A dicembre Gonzalo Higuain lascerà il calcio giocato. Tre stagioni con noi con un intervallo sgraditissimo, circa 150 presenze e una sessantina abbondante di gol, con tanti trofei. Numeri e circostanze importanti, certo, ma apparentemente non ciclopiche: come mai allora tanta commozione sincera, tanto affetto non rituale per il Pipita? Azzardo una spiegazione: perché è stato uno degli ultimi di una specie in pericolo, se non addirittura a rischio di estinzione (salvo scoprire di recente, anche certi Profeti del Nuovo, che il vecchio gaglioffo serve sempre). Il Centravanti.
Quello che sì, per carità, fa anche se è serio il “lavoro per la squadra” (e Higuain lo ha fatto da noi a volte anche a discapito dei suoi numeri), che “la deve far salire” (un montacarichi?), che il Collettivo e il pueblo unido, non si discute.
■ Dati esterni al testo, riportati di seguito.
(* ===== verification/Stop.v ===== *)
(** * Release and stop: pkg/vswitch/stop.go

    [ReleasePorts] takes every port out of service and deletes the devices;
    [StopReleased] removes what is left of the switch.  The retry loops of the
    source are bounded by [fuel]; [StopSpec] shows that one pass is enough when
    nobody interferes.  The order of Go's iteration over a map is the parameter
    [map_range].  Progress messages are left out. *)
From S2P Require Import Prelude Errors GoStrings GoNet BpfTypes Mac Geneve Prog SlotTable Netns.
From S2P Require Import Netlink Config Metadata Loader Context Flock Attach.

Record ReleaseOptions := MkReleaseOptions { rl_Force : bool }.
Record ReleaseOutput := MkReleaseOutput { rl_Released : Z; rl_Total : Z; rl_Remaining : Z }.
Record StopOptions := MkStopOptions { so_Force : bool }.
Record portIfaceToDel := MkPortIface { pi_slotID : Z; pi_ifindex : Z }.

Definition countAllocatedSlots (numSlots nPorts : Z) : prog Z :=
  count_slots IsSlotAllocated (Z.to_nat nPorts) numSlots 0 0.

(** ** Taking slots out of service

    One pass over the slots either finishes, fails, or asks for a restart. *)
Inductive scan := ScanDone | ScanRestart | ScanFail (e : error).

Fixpoint reserve_free_pass (n : nat) (numSlots nPorts i : Z) : prog scan :=
  match n with
  | O => Ret ScanDone
  | S n =>
      let~ innerIP := GetInnerIP numSlots i in
      if innerIP =? InnerIPFree then
        let~ ok := TryReserve numSlots i InnerIPFree in
        if ok then reserve_free_pass n numSlots nPorts (i + 1)
        else
          let~ used := countAllocatedSlots numSlots nPorts in
          if 0 <? used
          then Ret (ScanFail (errorw "" (sentinel_error ErrPortsInUse) ": concurrent attach detected during reserve"))
          else Ret ScanRestart
      else reserve_free_pass n numSlots nPorts (i + 1)
  end.

Fixpoint reserve_all_pass (n : nat) (numSlots i : Z) : prog scan :=
  match n with
  | O => Ret ScanDone
  | S n =>
      let~ innerIP := GetInnerIP numSlots i in
      if negb (innerIP =? InnerIPReserved) then
        let~ ok := TryReserve numSlots i innerIP in
        if ok then reserve_all_pass n numSlots (i + 1) else Ret ScanRestart
      else reserve_all_pass n numSlots (i + 1)
  end.

(** [continue LABEL]: start over. *)
Fixpoint rescan (fuel : nat) (pass : prog scan) : M unit :=
  match fuel with
  | O => Ret OutOfFuel
  | S fuel =>
      let~ r := pass in
      match r with
      | ScanDone => mok tt
      | ScanRestart => rescan fuel pass
      | ScanFail e => merr e
      end
  end.
Definition reserveFreeSlots (fuel : nat) (numSlots nPorts : Z) : M unit :=
  rescan fuel (reserve_free_pass (Z.to_nat nPorts) numSlots nPorts 0).
Definition reserveAllSlots (fuel : nat) (numSlots nPorts : Z) : M unit :=
  rescan fuel (reserve_all_pass (Z.to_nat nPorts) numSlots 0).

(** ** Devices in the slots *)
Definition slot_mgmt_ifindexes (x : SlotItem) : list Z :=
  let count := si_MgmtCidrCount x in
  if 0 <? count then
    filter (λ i, i ≠ 0)
      (mc_Ifindex (si_MgmtCidrs0 x) ::
       map mc_Ifindex (take (Z.to_nat (Z.min (count - 1) MaxMgmtCIDRExt)) (si_MgmtCidrsExt x)))
  else [].

(** Device and prefix fields only change under the control lock, which every
    caller of the scan holds, so one look at the slot stands for the several
    reads of these fields. *)
Fixpoint collect_loop (n : nat) (numSlots i : Z) (mgmtSet : gset Z) : M (list portIfaceToDel * gset Z) :=
  match n with
  | O => mok ([], mgmtSet)
  | S n =>
      read_slot numSlots i (λ x,
        let* rest := collect_loop n numSlots (i + 1) (list_to_set (slot_mgmt_ifindexes x) ∪ mgmtSet) in
        mok ((if negb (si_Ifindex x =? 0) then [MkPortIface i (si_Ifindex x)] else []) ++ rest.1, rest.2))
  end.
Definition collectPortInterfaces (numSlots nPorts : Z) (mgmtSet : gset Z) : M (list portIfaceToDel * gset Z) :=
  collect_loop (Z.to_nat nPorts) numSlots 0 mgmtSet.

(** The deletion closure of [stopGetSwitchNs]. *)
Inductive delLink := DelNothing | DelInNs (ns : NetNS) | DelHere.
Definition delLinkByIndex (d : delLink) (ifindex : Z) : M unit :=
  match d with
  | DelNothing => mok tt
  | DelInNs ns => DeleteLinkByIndexInNs ns ifindex
  | DelHere => DeleteLinkByIndex ifindex
  end.
(** A device that is already gone is fine. *)
Definition tolerate (P : error → bool) (wrap : error → error) (m : M unit) : M unit :=
  let~ r := m in
  match r with
  | Err e => if P e then mok tt else merr (wrap e)
  | r => Ret r
  end.

Fixpoint deletePortInterfaces (s : switchContext) (ifaces : list portIfaceToDel) (d : delLink) : M unit :=
  match ifaces with
  | [] => mok tt
  | item :: ifaces =>
      let ifindex := pi_ifindex item in
      let* _ := tolerate IsLinkNotExist (λ e, errorw ("delete port veth ifindex " +:+ fmt_u ifindex +:+ ": ") e "")
                         (delLinkByIndex d ifindex) in
      let* _ := if has_ifindex_map s
                then tolerate IsKeyNotExist (λ e, errorw ("delete ifindex_to_slot entry " +:+ fmt_u ifindex +:+ ": ") e "")
                              (call (MapDelete MIfindexToSlot ifindex))
                else mok tt in
      let~ _ := UpdateSlotFields (sx_numSlots s) (pi_slotID item) (λ p, stores p [WIfindex 0]) in
      deletePortInterfaces s ifaces d
  end.

Fixpoint validate_released_loop (n : nat) (numSlots i : Z) : M unit :=
  match n with
  | O => mok tt
  | S n =>
      deref (GetSlot numSlots i) (λ p,
        let~ innerIP := GetInnerIP numSlots i in
        let~ x := trigger (ELoadSlot p) in
        if negb (innerIP =? InnerIPReserved) || negb (si_Ifindex x =? 0)
        then merr (errorw ("slot " +:+ fmt_u i +:+ " not released (innerIP=0x" +:+ fmt_x innerIP +:+ ", ifindex="
                           +:+ fmt_u (si_Ifindex x) +:+ "): ") (sentinel_error ErrPortsNotReleased) "")
        else validate_released_loop n numSlots (i + 1))
  end.
Definition validateAllReleased (numSlots nPorts : Z) : M unit :=
  validate_released_loop (Z.to_nat nPorts) numSlots 0.

Fixpoint count_devices_loop (n : nat) (numSlots i count : Z) : M Z :=
  match n with
  | O => mok count
  | S n => read_slot numSlots i (λ x,
             count_devices_loop n numSlots (i + 1) (if negb (si_Ifindex x =? 0) then count + 1 else count))
  end.
Definition countPortsWithDevices (numSlots nPorts : Z) : M Z :=
  count_devices_loop (Z.to_nat nPorts) numSlots 0 0.

Definition stopGetSwitchNs (s : switchContext) : M (option NetNS * delLink) :=
  let name := SwitchNetnsName (sx_meta s) in
  if bool_decide (name = "") then mok (None, DelHere)
  else
    let~ r := GetByName name in
    match r with
    | Ok ns => mok (Some ns, DelInNs ns)
    | Err e => if errors_is e OsErrNotExist then mok (None, DelNothing)
               else merr (errorw ("get switch netns " +:+ name +:+ ": ") e "")
    | Panic => mpanic
    | OutOfFuel => Ret OutOfFuel
    end.

Definition close_ns_opt (ns : option NetNS) : prog (res unit) :=
  match ns with Some ns => NetNS_Close ns | None => mok tt end.

(** ** ReleasePorts *)
Definition collect_and_delete (s : switchContext) (nPorts : Z) (mgmtSet : gset Z) (d : delLink) : M (gset Z) :=
  let* c := collectPortInterfaces (sx_numSlots s) nPorts mgmtSet in
  let* _ := deletePortInterfaces s c.1 d in
  mok c.2.

(** An error of the first round is ignored. *)
Definition ignore_err (m : M unit) : M unit :=
  let~ r := m in match r with Err _ => mok tt | r => Ret r end.

Definition release_force (fuel : nat) (s : switchContext) (nPorts : Z) (d : delLink) : M unit :=
  let n := sx_numSlots s in
  let* _ := ignore_err (reserveFreeSlots fuel n nPorts) in
  let* mgmtSet := collect_and_delete s nPorts ∅ d in
  let* _ := reserveAllSlots fuel n nPorts in
  let* _ := collect_and_delete s nPorts mgmtSet d in
  mok tt.

Definition release_safe (fuel : nat) (switchName : string) (s : switchContext) (nPorts : Z) (d : delLink) : M unit :=
  let n := sx_numSlots s in
  let~ used := countAllocatedSlots n nPorts in
  if 0 <? used
  then merr (errorw ("switch " +:+ switchName +:+ " has " +:+ fmt_u used +:+ " allocated port(s): ")
                    (sentinel_error ErrPortsInUse) "")
  else
    let* _ := reserveFreeSlots fuel n nPorts in
    let* _ := collect_and_delete s nPorts ∅ d in
    mok tt.

Definition release_body (fuel : nat) (switchName : string) (opts : ReleaseOptions) (s : switchContext) : M ReleaseOutput :=
  let nPorts := sc_N_ports (sx_cfg s) in
  let* nd := stopGetSwitchNs s in
  with_defer (close_ns_opt nd.1)
    (let* beforeDevices := countPortsWithDevices (sx_numSlots s) nPorts in
     let* _ := if rl_Force opts then release_force fuel s nPorts nd.2
               else release_safe fuel switchName s nPorts nd.2 in
     let* remaining := countPortsWithDevices (sx_numSlots s) nPorts in
     mok (MkReleaseOutput (beforeDevices - remaining) nPorts remaining)).

(** ** StopReleased *)
Section Stop.
Context (unmarshal : string → res SwitchMetadata) (map_range : gset Z → list Z).

Definition ReleasePorts (fuel : nat) (switchName : string) (opts : ReleaseOptions) : M ReleaseOutput :=
  with_lock (mwrap (λ e, errorw "failed to acquire control lock: " e "") (AcquireControlLock switchName))
    (with_switch (Open unmarshal switchName) (release_body fuel switchName opts)).

Fixpoint delete_mgmt (ifindexes : list Z) (d : delLink) : M unit :=
  match ifindexes with
  | [] => mok tt
  | ifindex :: ifindexes =>
      let* _ := tolerate IsLinkNotExist (λ e, errorw ("delete mgmt veth ifindex " +:+ fmt_u ifindex +:+ ": ") e "")
                         (delLinkByIndex d ifindex) in
      delete_mgmt ifindexes d
  end.

Fixpoint clear_mgmt_loop (n : nat) (numSlots i : Z) : M unit :=
  match n with
  | O => mok tt
  | S n =>
      read_slot numSlots i (λ x,
        let~ _ := if (0 <? si_MgmtCidrCount x) || negb (mc_Ifindex (si_MgmtCidrs0 x) =? 0)
                  then UpdateSlotFields numSlots i (λ p,
                         stores p [WMgmtCidrCount 0; WMgmtCidrs0 MgmtCidr_zero;
                                   WMgmtCidrsExt 0 MgmtCidr_zero; WMgmtCidrsExt 1 MgmtCidr_zero])
                  else Ret tt in
        clear_mgmt_loop n numSlots (i + 1))
  end.

(** Move the transit device to the caller's namespace; the handle on it stays
    open until the function returns. *)
Definition with_transit_back {A} (s : switchContext) (switchNs : option NetNS) (k : M A) : M A :=
  let transitDevName := TransitDevName (sx_meta s) in
  match switchNs with
  | Some ns =>
      if bool_decide (transitDevName = "") then k
      else
        let* callerNs := mwrap (λ e, errorw "get current netns: " e "") GetCurrent in
        with_defer (NetNS_Close callerNs)
          (let* _ := tolerate (λ e, IsLinkNotExist e || errors_is e SysEEXIST)
                              (λ e, errorw ("move transit device " +:+ transitDevName +:+ ": ") e "")
                              (MoveDevice transitDevName (Some ns) callerNs) in
           k)
  | None => k
  end.

Definition stopCommonCleanup (s : switchContext) (switchName : string) (switchNs : option NetNS)
    (mgmtIfaceSet : gset Z) (d : delLink) : M unit :=
  let nPorts := sc_N_ports (sx_cfg s) in
  let* _ := delete_mgmt (map_range mgmtIfaceSet) d in
  let* _ := clear_mgmt_loop (Z.to_nat nPorts) (sx_numSlots s) 0 in
  with_transit_back s switchNs
    (let dummyDevName := switchName +:+ "-dummy" in
     let* _ := match switchNs with
               | Some ns => tolerate IsLinkNotExist (λ e, errorw ("delete block device " +:+ dummyDevName +:+ ": ") e "")
                                     (DeleteLinkByNameInNs ns dummyDevName)
               | None => mok tt
               end in
     UnpinMaps switchName).

Definition stop_released_body (switchName : string) (s : switchContext) : M unit :=
  let nPorts := sc_N_ports (sx_cfg s) in
  let* _ := validateAllReleased (sx_numSlots s) nPorts in
  let* c := collectPortInterfaces (sx_numSlots s) nPorts ∅ in
  let* nd := stopGetSwitchNs s in
  with_defer (close_ns_opt nd.1) (stopCommonCleanup s switchName nd.1 c.2 nd.2).

Definition StopReleased (switchName : string) : M unit :=
  with_lock (mwrap (λ e, errorw "failed to acquire control lock: " e "") (AcquireControlLock switchName))
    (with_switch (Open unmarshal switchName) (stop_released_body switchName)).

Definition Stop (fuel : nat) (switchName : string) (opts : StopOptions) : M unit :=
  let* _ := ReleasePorts fuel switchName (MkReleaseOptions (so_Force opts)) in
  StopReleased switchName.
End Stop.
Lemma wp_reserveFreeSlots fuel numSlots n s (Q : res unit → list SlotItem → Prop) :
  (0 < fuel)%nat → 0 ≤ n ≤ numSlots → n ≤ Z.of_nat (length s) →
  Q (Ok tt) (over n reserve_free_slot s) → wp alone (reserveFreeSlots fuel numSlots n) Q s.
Proof.
  intros Hf Hn Hlen HQ. unfold reserveFreeSlots. destruct fuel as [|fuel]; [lia|]. cbn [rescan].
  apply wp_bind, (wp_pass (λ m i, reserve_free_pass m numSlots n i) reserve_free_slot ScanDone numSlots); auto.
  intros m i x s' P Hi Hx Hnext. cbn [reserve_free_pass]. apply wp_bind.
  eapply wp_GetInnerIP; [lia|done|]. unfold reserve_free_slot in Hnext.
  destruct (si_InnerIp x =? InnerIPFree) eqn:E.
  - apply wp_bind. eapply wp_TryReserve; [lia|done|done|by intros _|]. intros Hne. lia.
  - by rewrite set_slot_id in Hnext.
Qed.

Lemma wp_reserveAllSlots fuel numSlots n s (Q : res unit → list SlotItem → Prop) :
  (0 < fuel)%nat → 0 ≤ n ≤ numSlots → n ≤ Z.of_nat (length s) →
  Q (Ok tt) (over n reserve_slot s) → wp alone (reserveAllSlots fuel numSlots n) Q s.
Proof.
  intros Hf Hn Hlen HQ. unfold reserveAllSlots. destruct fuel as [|fuel]; [lia|]. cbn [rescan].
  apply wp_bind, (wp_pass (λ m i, reserve_all_pass m numSlots i) reserve_slot ScanDone numSlots); auto.
  intros m i x s' P Hi Hx Hnext. cbn [reserve_all_pass]. apply wp_bind.
  eapply wp_GetInnerIP; [lia|done|]. destruct (si_InnerIp x =? InnerIPReserved) eqn:E; cbn [negb].
  - unfold reserve_slot in Hnext. rewrite set_InnerIp_same, set_slot_id in Hnext by first [done | lia]. done.
  - apply wp_bind. eapply wp_TryReserve; [lia|done|lia|by intros _|done].
Qed.

(** ** Device collection and deletion *)
Definition no_device (x : SlotItem) : SlotItem := write_slot (WIfindex 0) x.
Fixpoint device_list (i : Z) (xs : list SlotItem) : list portIfaceToDel :=
  match xs with
  | [] => []
  | x :: xs => (if negb (si_Ifindex x =? 0) then [MkPortIface i (si_Ifindex x)] else []) ++ device_list (i + 1) xs
  end.
Definition clear_devices (l : list portIfaceToDel) (s : list SlotItem) : list SlotItem :=
  fold_left (λ s it, alter no_device (Z.to_nat (pi_slotID it)) s) l s.

Lemma no_device_same x : si_Ifindex x = 0 → no_device x = x.
Proof. by destruct x as []; simpl; intros ->. Qed.

Lemma clear_device_list xs : ∀ pre post,
  clear_devices (device_list (Z.of_nat (length pre)) xs) (pre ++ xs ++ post) = pre ++ map no_device xs ++ post.
Proof.
  induction xs as [|x xs IH]; intros pre post; [done|]. cbn [device_list].
  specialize (IH (pre ++ [no_device x]) post). rewrite length_app, <-!app_assoc in IH. simpl in IH.
  replace (Z.of_nat (length pre + 1)) with (Z.of_nat (length pre) + 1) in IH by lia.
  unfold clear_devices in *. rewrite fold_left_app. simpl. rewrite <-IH. f_equal.
  destruct (si_Ifindex x =? 0) eqn:E; simpl.
  - rewrite no_device_same by lia. done.
  - rewrite Nat2Z.id, alter_app_r_alt by lia. by rewrite Nat.sub_diag.
Qed.

Lemma device_list_ok numSlots xs : ∀ i, 0 ≤ i → i + Z.of_nat (length xs) ≤ numSlots →
  Forall (λ it, 0 ≤ pi_slotID it < numSlots) (device_list i xs).
Proof.
  induction xs as [|x xs IH]; intros i Hi Hn; simpl in *; [done|]. apply Forall_app. split; [|apply IH; lia].
  destruct (negb _); repeat constructor; simpl; lia.
Qed.

Lemma wp_collect_loop numSlots xs post : ∀ pre set (Q : res (list portIfaceToDel * gset Z) → list SlotItem → Prop),
  Z.of_nat (length pre + length xs) ≤ numSlots →
  (∀ set', Q (Ok (device_list (Z.of_nat (length pre)) xs, set')) (pre ++ xs ++ post)) →
  wp alone (collect_loop (length xs) numSlots (Z.of_nat (length pre)) set) Q (pre ++ xs ++ post).
Proof.
  induction xs as [|x xs IH]; intros pre set Q Hl HQ; [apply HQ|]. simpl in Hl. cbn [length collect_loop].
  unfold read_slot. rewrite GetSlot_lt by lia. cbn [deref]. apply wp_bind.
  eapply wp_load_slot_alone; [apply slot_at_middle|]. apply wp_mbind.
  replace (Z.of_nat (length pre) + 1) with (Z.of_nat (length (pre ++ [x]))) by (rewrite length_app; simpl; lia).
  replace (pre ++ (x :: xs) ++ post) with ((pre ++ [x]) ++ xs ++ post) in * by (by rewrite <-app_assoc).
  apply IH; [rewrite length_app; simpl; lia|]. intros set'. specialize (HQ set').
  cbn [device_list] in HQ. rewrite length_app. simpl.
  replace (Z.of_nat (length pre + 1)) with (Z.of_nat (length pre) + 1) by lia. exact HQ.
Qed.

Lemma wp_collect numSlots n set s (Q : res (list portIfaceToDel * gset Z) → list SlotItem → Prop) :
  0 ≤ n ≤ numSlots → n ≤ Z.of_nat (length s) →
  (∀ set', Q (Ok (device_list 0 (take (Z.to_nat n) s), set')) s) →
  wp alone (collectPortInterfaces numSlots n set) Q s.
Proof.
  intros Hn Hlen HQ. unfold collectPortInterfaces.
  assert (length (take (Z.to_nat n) s) = Z.to_nat n) as Hl by (rewrite length_take; lia).
  pose proof (wp_collect_loop numSlots (take (Z.to_nat n) s) (drop (Z.to_nat n) s) [] set Q) as H.
  simpl in H. rewrite Hl, take_drop in H. apply H; [lia|done].
Qed.

(** The deletion stops at the first error, with a prefix of the slots cleared. *)
Lemma tolerate_kern_ret P w m : kern_ret m → kern_ret (tolerate P w m).
Proof. intros. unfold tolerate. kern_ret. Qed.
#[export] Hint Extern 1 (kern_ret (tolerate _ _ _)) => apply tolerate_kern_ret; kern_ret : kern_ret.
Lemma delLinkByIndex_kern_ret d i : kern_ret (delLinkByIndex d i).
Proof. unfold delLinkByIndex. kern_ret. Qed.
#[export] Hint Resolve delLinkByIndex_kern_ret : kern_ret.

Lemma clear_devices_slot l s k x :
  slot_at s k = Some x → ∃ y, slot_at (clear_devices l s) k = Some y ∧ (y = x ∨ y = no_device x).
Proof.
  revert s x. induction l as [|it l IH]; intros s x Hx; [by eauto|]. unfold clear_devices in *. simpl.
  unfold slot_at in *. destruct (k <? 0); [done|].
  destruct (decide (Z.to_nat (pi_slotID it) = Z.to_nat k)) as [Heq|Hne].
  - destruct (IH (alter no_device (Z.to_nat (pi_slotID it)) s) (no_device x)) as (y & Hy & Hyx).
    { rewrite Heq, list_lookup_alter_eq, Hx. done. }
    exists y. split; [done|]. right. destruct Hyx as [->| ->]; [done|]. by destruct x.
  - apply IH. by rewrite list_lookup_alter_ne.
Qed.

Lemma alter_as_insert (f : SlotItem → SlotItem) (i : nat) (s : list SlotItem) x : s !! i = Some x → alter f i s = <[i := f x]> s.
Proof.
  intros Hx. apply list_eq. intros j. destruct (decide (i = j)) as [<-|Hne].
  - rewrite list_lookup_alter_eq, Hx, list_lookup_insert_eq by (by apply lookup_lt_Some in Hx). done.
  - by rewrite list_lookup_alter_ne, list_lookup_insert_ne.
Qed.

Lemma wp_delete s0 l d : ∀ (s : list SlotItem) (Q : res unit → list SlotItem → Prop),
  Forall (λ it, 0 ≤ pi_slotID it < sx_numSlots s0) l → sx_numSlots s0 ≤ Z.of_nat (length s) →
  Q (Ok tt) (clear_devices l s) →
  (∀ e l1 l2, l = l1 ++ l2 → Q (Err e) (clear_devices l1 s)) →
  wp alone (deletePortInterfaces s0 l d) Q s.
Proof.
  induction l as [|it l IH]; intros s Q Hl Hlen Hok Herr; [exact Hok|]. cbn [deletePortInterfaces]. cbv zeta.
  inversion Hl as [|? ? Hit Hl']; subst.
  apply wp_mbind, wp_alone_kern_ret; [apply tolerate_kern_ret; kern_ret| |intros e; by apply (Herr e [] (it :: l))].
  intros _. apply wp_mbind.
  apply wp_alone_kern_ret; [kern_ret| |intros e; by apply (Herr e [] (it :: l))]. intros _.
  destruct (slot_at_in s (pi_slotID it)) as [x Hx]; [unfold in_slots; lia|].
  apply wp_bind. eapply wp_UpdateSlotFields; [lia|done|].
  replace (set_slot s (pi_slotID it) (write_all [WIfindex 0] x)) with (alter no_device (Z.to_nat (pi_slotID it)) s).
  2:{ unfold slot_at in Hx. destruct (_ <? 0); [done|]. unfold set_slot. by apply alter_as_insert. }
  apply IH; [done|by rewrite length_alter|done|]. intros e l1 l2 ->. by apply (Herr e (it :: l1) l2).
Qed.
Ma alla fine rimane un irriducibile individualista, un anarchico che s’ignora, il Riccio di Archiloco che, a differenza della volpe che sa tante cose, “ne sa una, ma grande”, vive per quel gesto, quell’atto: il gol.
Ora nessuno mette in dubbio che Higuain, calciatore di buone scuole e ottime frequentazioni, al gol arrivasse anche “modernamente”, anche “coralmente”, per carità, e che facesse buon uso di piedi pregiati.
Ma, in sostanza il fare gol per i veri Centravanti è una faccenda del tutto personale, da affrontare come un duello western, col vecchio buon bagaglio dei pistoleros: istinto, fame, senso del tempo – che è come lo swing nel jazz, se non sai cos’è è inutile spiegartelo, o ce l’hai o non ce l’hai, sono cose che non si insegnano. Come non si “apprende” quella gioia pura, viscerale, eccessiva che metteva nelle esultanze, anche quelle da vecchio bomber, da Inzaghi, da Schillaci, da bomberoni: senza coreografie o mossette studiate, piuttosto braccia mulinate, urlo deformante, corsa a casaccio. Il gol come orgasmo. Il bello del calcio. Anche se magari la partita non è di primissimo livello, se il gol è il secondo o il terzo, se è l’unico pallone che hai toccato, non importa, si esulta. E i tifosi con lui.
Per questo gli abbiamo voluto bene, era uno genuino, della vecchia razza, e pazienza se a ogni raduno estivo si notava che la fame non l’aveva solo di gol, e al diavolo, oggi, le analisi ex post sugli effetti del suo acquisto come primo anello di una catena finanziariamente finita male. Segnava, godeva e ci faceva godere. È stato uno che ci teneva, alla Juve, e che lo faceva vedere. Uno di noi. Buona fortuna Pipita.